BEGIN
(* ===== verification/MacTableClaims.v ===== *)
(** The theorems on the peer table: it is a finite map from addresses to
    entries, whatever the hash values of the addresses are. *)

From stdpp Require Import gmap.
From S2P Require Import Prelude Mlme BaReorder BaSession MacTable MacTableProofs.

(** * Reset *)

Lemma reset_turn_spec T M i :
  table_ok T → map_of T M → (0 < i < MAX_LEN_OF_MAC_TABLE)%nat →
  ∃ T' M', reset_turn T i = Some T' ∧ table_ok T' ∧ map_of T' M' ∧ M' ⊆ M ∧ (∀ a, M' !! a ≠ Some i).
Proof.
  intros HT HM Hi. pose proof HT as (L & _ & HK).
  destruct (lookup_lt_is_Some_2 (Entries T) i) as [e He].
  { rewrite <- (length_map key). fold (keys T). rewrite (ks_len _ _ _ HK). lia. }
  unfold reset_turn. rewrite He. cbn [mbind option_bind].
  assert (H6 : length (Addr e) = 6%nat) by apply (ks_addr _ _ _ HK i (key e)), keys_lookup, He.
  set (f := λ e, mk_entry _ _ _ _ _ _ _ _ _ _ _ _ _ _ _ _ _ _). set (T1 := if IS_ENTRY_CLIENT e then _ else _).
  assert (table_ok T1 ∧ map_of T1 M ∧ is_Some (Entries T1 !! i)) as (HT1 & HM1 & e1 & He1).
  { unfold T1. destruct (IS_ENTRY_CLIENT e); [|by rewrite He].
    destruct (alter_silent T M f i) as [? ?]; [done..|]. split; [done|]. split; [done|].
    simpl. by rewrite list_lookup_alter_eq, He. }
  destruct (decide (M !! Addr e = Some i)) as [Hm|Hm].
  - destruct (delete_at T1 M i (Addr e)) as (T' & -> & HT' & HM'); [done..|]. cbn [mbind option_bind].
    exists T', (delete (Addr e) M). do 3 (split; [done|]). split; [apply delete_subseteq|].
    intros a Ha. apply lookup_delete_Some in Ha as [Hne (_ & k & Hk & _ & Ha)%HM]. apply Hne.
    rewrite (keys_lookup _ _ _ He) in Hk. by injection Hk as <-.
  - destruct (delete_other T1 M i (Addr e) e1) as (T' & -> & HT' & HM'); try done; [lia|].
    cbn [mbind option_bind]. exists T', M. do 4 (split; [done|]). intros a Ha.
    pose proof Ha as (_ & k & Hk & _ & Ea)%HM. rewrite (keys_lookup _ _ _ He) in Hk. injection Hk as <-.
    simpl in Ea. congruence.
Qed.

Lemma reset_loop_spec l : ∀ T M,
  table_ok T → map_of T M → (∀ i, i ∈ l → 0 < i < MAX_LEN_OF_MAC_TABLE)%nat →
  ∃ T' M', reset_loop T l = Some T' ∧ table_ok T' ∧ map_of T' M' ∧ M' ⊆ M ∧
    (∀ a i, i ∈ l → M' !! a ≠ Some i).
Proof.
  induction l as [|i l IH]; intros T M HT HM Hl; cbn [reset_loop].
  { exists T, M. do 4 (split; [done|]). intros a i Hi. by apply not_elem_of_nil in Hi. }
  destruct (reset_turn_spec T M i HT HM) as (T1 & M1 & -> & HT1 & HM1 & Hs1 & Hn1); [apply Hl; by left|].
  cbn [mbind option_bind].
  destruct (IH T1 M1 HT1 HM1) as (T2 & M2 & -> & HT2 & HM2 & Hs2 & Hn2); [intros j Hj; apply Hl; by right|].
  exists T2, M2. do 3 (split; [done|]). split; [by etrans|].
  intros a j [->|Hj]%elem_of_cons Ha; [|by eapply Hn2].
  apply (Hn1 a). by eapply lookup_weaken.
Qed.

Lemma empty_size (T : MAC_TABLE) : table_ok T → map_of T ∅ → Size T = 0.
Proof.
  intros (L & _ & HK) HM. rewrite (ks_size _ _ _ HK).
  assert (filter in_use (drop 1 (keys T)) = []) as ->; [|done].
  destruct (filter in_use (drop 1 (keys T))) as [|k l] eqn:E; [done|]. exfalso.
  assert (k ∈ filter in_use (drop 1 (keys T))) as (Hu & Hk)%list_elem_of_filter by (rewrite E; by left).
  apply list_elem_of_lookup in Hk as [i Hi]. rewrite lookup_drop in Hi.
  assert ((∅ : gmap (list Z) nat) !! k.1.2 = Some (1 + i)%nat) as Ha; [|by rewrite lookup_empty in Ha].
  apply HM. split; [lia|]. eauto.
Qed.

Lemma reset_spec T M :
  table_ok T → map_of T M → ∃ T', MacTableReset T = Some T' ∧ table_ok T' ∧ map_of T' ∅ ∧ Size T' = 0.
Proof.
  intros HT HM. unfold MacTableReset.
  destruct (reset_loop_spec (seq 1 (MAX_LEN_OF_MAC_TABLE - 1)) T M HT HM) as (T' & M' & -> & HT' & HM' & _ & Hn).
  { intros i Hi%elem_of_seq. unfold MAX_LEN_OF_MAC_TABLE in *. lia. }
  assert (M' = ∅) as ->.
  { apply map_empty. intros a. apply eq_None_not_Some. intros [i Hi].
    apply (Hn a i); [|done]. destruct HT' as (L & _ & HK). apply HM' in Hi as (H0 & k & Hk & _).
    apply lookup_lt_Some in Hk. rewrite (ks_len _ _ _ HK) in Hk. apply elem_of_seq. lia. }
  exists T'. do 3 (split; [done|]). by apply empty_size.
Qed.

(** * The table as a map *)

(** C34: The peer table is a finite map from addresses to entries.  In any
    well-formed table, whatever addresses share a bucket: a lookup ends and
    returns exactly the entry of the address; an insertion of a new address
    takes a free entry from the first station entry on, or leaves the table
    when none is free; a deletion with the right address removes that peer and
    no other, one with a wrong address removes nothing; a reset empties the
    table and brings its size to 0.  Each operation leaves a well-formed
    table: every chain acyclic, in its bucket, and the size exact. *)
Theorem mac_table_is_map (T : MAC_TABLE) (M : gmap (list Z) nat) (HT : table_ok T) (HM : map_of T M) :
  (∀ a, length a = 6%nat → MacTableLookup T a = Some (M !! a)) ∧
  (∀ c a ap, length a = 6%nat → M !! a = None →
    ∃ r T', MacTableInsertEntry c T a ap = Some (r, T') ∧
      match r with
      | Some i => (FirstWcid c ≤ i < MAX_LEN_OF_MAC_TABLE)%nat ∧ (∀ b, M !! b ≠ Some i) ∧
          table_ok T' ∧ map_of T' (<[a := i]> M)
      | None => T' = T ∧ ∀ i, (FirstWcid c ≤ i < MAX_LEN_OF_MAC_TABLE)%nat → ∃ b, M !! b = Some i
      end) ∧
  (∀ w a, (0 < w)%nat → length a = 6%nat →
    ∃ b T', MacTableDeleteEntry T w a = Some (b, T') ∧ b = Nat.ltb w MAX_LEN_OF_MAC_TABLE ∧
      table_ok T' ∧ map_of T' (if decide (M !! a = Some w) then delete a M else M)) ∧
  (∃ T', MacTableReset T = Some T' ∧ table_ok T' ∧ map_of T' ∅ ∧ Size T' = 0).
Proof.
  conjs.
  - intros a Ha. by apply lookup_spec.
  - intros c a ap Ha Hf. by apply insert_spec.
  - intros w a H0 Ha. destruct (Nat.ltb_spec w MAX_LEN_OF_MAC_TABLE) as [Hw|Hw].
    + destruct (decide (M !! a = Some w)) as [Hm|Hm].
      * destruct (delete_at T M w a HT HM Hm) as (T' & E & H). by exists true, T'.
      * destruct HT as (L & HL & HK). destruct (lookup_lt_is_Some_2 (Entries T) w) as [e He].
        { rewrite <- (length_map key). fold (keys T). by rewrite (ks_len _ _ _ HK). }
        destruct (delete_other T M w a e) as (T' & E & H); try done; [by exists L|]. by exists true, T'.
    + exists false, T. unfold MacTableDeleteEntry. rewrite (proj2 (Nat.leb_le _ _) Hw).
      split; [done|]. split; [done|]. split; [done|]. rewrite decide_False; [done|].
      intros (_ & k & Hk & _)%HM. apply lookup_lt_Some in Hk. destruct HT as (L & HL & HK).
      rewrite (ks_len _ _ _ HK) in Hk. lia.
  - by eapply reset_spec.
Qed.

(** The table after start-up: only the multicast entry is in use. *)
Definition start_table : MAC_TABLE :=
  mk_table (replicate HASH_TABLE_SIZE None)
    (mk_entry 8 (zeros 6) None 0 0 0 (zeros 6) 0 0 0 0 0 0 2 0 0 0 zero_wpa :: replicate 115 zero_entry) 0 [].

Lemma start_entry i e : (0 < i)%nat → Entries start_table !! i = Some e → e = zero_entry.
Proof.
  destruct i as [|i]; [lia|]. intros _. change (Entries start_table !! S i) with (replicate 115 zero_entry !! i).
  intros He. by apply lookup_replicate in He as [-> _].
Qed.

Lemma start_ok : table_ok start_table ∧ map_of start_table ∅.
Proof.
  split.
  - exists (λ _, []). split; [split; [done|]|split].
    + intros h Hh. exists None. split; [|done]. by apply lookup_replicate_2.
    + done.
    + intros h. constructor.
    + intros h i. split; [intros Hi; by apply not_elem_of_nil in Hi|].
      intros (H0 & k & (e & He & <-)%keys_lookup_inv & Hu & _). apply start_entry in He; [|done]. by subst e.
    + intros i k (e & He & <-)%keys_lookup_inv. destruct i as [|i]; [by injection He as <-|].
      apply start_entry in He; [by subst e|lia].
    + intros i k (e & He & <-)%keys_lookup_inv Hu H0. apply start_entry in He; [by subst e|done].
    + reflexivity.
  - intros a i. split; [by rewrite lookup_empty|].
    intros (H0 & k & (e & He & <-)%keys_lookup_inv & Hu & _). apply start_entry in He; [|done]. by subst e.
Qed.

Lemma mac_table_is_map_witness :
  MacTableLookup start_table [0; 1; 2; 3; 4; 5] = Some None ∧
  ∃ T', MacTableReset start_table = Some T' ∧ table_ok T' ∧ map_of T' ∅ ∧ Size T' = 0.
Proof.
  destruct start_ok as [HT HM].
  destruct (mac_table_is_map start_table ∅ HT HM) as (HL & _ & _ & HR).
  split; [|exact HR]. apply HL. reflexivity.
Defined.

(** * The access point's entry *)

(** The entry of the access point has no successor while it is free. *)
Definition ap_entry_clean (T : MAC_TABLE) : Prop :=
  ∃ e, Entries T !! BSSID_WCID = Some e ∧ EntryType e = ENTRY_NONE ∧ pNext e = None.

Lemma identify_ap_ok T M a :
  table_ok T → map_of T M → ap_entry_clean T → length a = 6%nat → M !! a = None →
  ∃ T1, hash_append T a BSSID_WCID = Some T1 ∧
    let T' := mk_table (Hash T1) (alter (sta_identify a) BSSID_WCID (Entries T1)) (u16 (Size T1 + 1))
                (mt_events T1) in
    table_ok T' ∧ map_of T' (<[a := BSSID_WCID]> M).
Proof.
  intros (L & HL & HK) HM (e & He & Hnone & Hp) H6 Hfree. pose proof (keys_lookup _ _ _ He) as Hk.
  assert (Hnu : ¬ in_use (key e)) by (unfold in_use; simpl; by intros []).
  destruct (hash_append_links T L a BSSID_WCID e) as (T1 & E & ES & _ & EK & HL1); try done.
  { by eapply keys_disjoint. }
  { intros h (_ & k & Hk' & Hu & _)%(ks_in _ _ _ HK). rewrite Hk in Hk'. by injection Hk' as <-. }
  exists T1. split; [done|]. set (T2 := mk_table _ _ _ _). cbv zeta. pose proof (count_used _ _ _ HK) as Hn.
  assert (EK2 : keys T2 = <[BSSID_WCID := (ENTRY_CLIENT, a, BSSID_WCID)]> (keys T)).
  { rewrite <- EK. rewrite <- EK in Hk. unfold keys in *. simpl. change (map key ?l) with (key <$> l) in *.
    apply list_eq. intros j. rewrite list_lookup_fmap. destruct (decide (BSSID_WCID = j)) as [<-|Hj].
    - rewrite list_lookup_alter_eq, list_lookup_insert_eq by (by eapply lookup_lt_Some).
      rewrite list_lookup_fmap in Hk. destruct (Entries T1 !! BSSID_WCID) as [x|]; [|done]. simpl.
      unfold key. simpl. by rewrite take_ge by lia.
    - by rewrite list_lookup_alter_ne, list_lookup_insert_ne, list_lookup_fmap. }
  split.
  - exists (λ h, if decide (h = MAC_ADDR_HASH_INDEX a) then L h ++ [BSSID_WCID] else L h). rewrite EK2. split.
    + destruct HL1 as [Hh Hc]. split; [exact Hh|]. intros h Hlt. destruct (Hc h Hlt) as (p & Ep & Hch).
      exists p. split; [exact Ep|]. by apply chain_alter_keep.
    + simpl. rewrite ES, (wrap_id 16); [|lia|unfold in_range, MAX_LEN_OF_MAC_TABLE in *; lia].
      by apply (keys_insert _ _ _ _ _ (key e) HK Hk (Nat.lt_0_succ 0) Hnu).
  - intros b j. rewrite EK2. by apply (map_inserted T M a _ (key e) b j HM Hfree Hk (Nat.lt_0_succ 0) Hnu).
Qed.

(** Entering the access point with a clean entry adds it to the map. *)
Lemma enter_ap_ok c T M a :
  table_ok T → map_of T M → ap_entry_clean T → length a = 6%nat → M !! a = None → bss_infra c = true →
  ∃ T', sta_enter_ap c T a = Some T' ∧ table_ok T' ∧ map_of T' (<[a := BSSID_WCID]> M).
Proof.
  intros HT HM (e & He & Hn & Hp) H6 Hf Hc. unfold sta_enter_ap. rewrite Hc. cbn [negb].
  destruct (alter_silent T M (sta_secure c) BSSID_WCID) as [HT1 HM1]; [done..|].
  destruct (identify_ap_ok _ M a HT1 HM1) as (T2 & -> & H); [|done..|cbn [mbind option_bind]; by eexists].
  eexists. split; [simpl; by rewrite list_lookup_alter_eq, He|done].
Qed.

(** The condition is needed.  A deletion leaves [pNext] of the entry, and
    StaUpdateMacTableEntry links entry 1 without clearing it.  Between two
    links LinkDown zeroes the entry; an association response while associated
    (roaming, src/sta/assoc.c:970-989) deletes and re-enters it without
    LinkDown.  Had a peer been entered behind the access point, the chain would
    become a cycle, and a lookup that misses would not end.  The station build
    inserts peers in ad-hoc mode only, so the cycle is latent. *)
Definition infra : sta_cfg := mk_stacfg true 0 0.
Definition cyclic_table : option MAC_TABLE :=
  T ← sta_enter_ap infra start_table [2; 0; 0; 0; 0; 5];
  '(_, T) ← MacTableInsertEntry infra T [0; 0; 0; 0; 7; 0] 0;
  '(_, T) ← MacTableDeleteEntry T 1 [2; 0; 0; 0; 0; 5];
  sta_enter_ap infra T [2; 0; 0; 0; 0; 5].

Example stale_link_cycle :
  match cyclic_table with
  | Some T => MacTableLookup T [7; 0; 0; 0; 0; 0] = None
  | None => False
  end.
Proof. vm_compute. done. Qed.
END
■ About this task
Starting at the first line of the records above, please copy every line exactly through the line containing "table_ok T → map_of T M → (0", and stop there.

■ Output for this task
(* ===== verification/MacTableClaims.v ===== *)
(** The theorems on the peer table: it is a finite map from addresses to
    entries, whatever the hash values of the addresses are. *)

From stdpp Require Import gmap.
From S2P Require Import Prelude Mlme BaReorder BaSession MacTable MacTableProofs.

(** * Reset *)

Lemma reset_turn_spec T M i :
  table_ok T → map_of T M → (0 < i < MAX_LEN_OF_MAC_TABLE)%nat →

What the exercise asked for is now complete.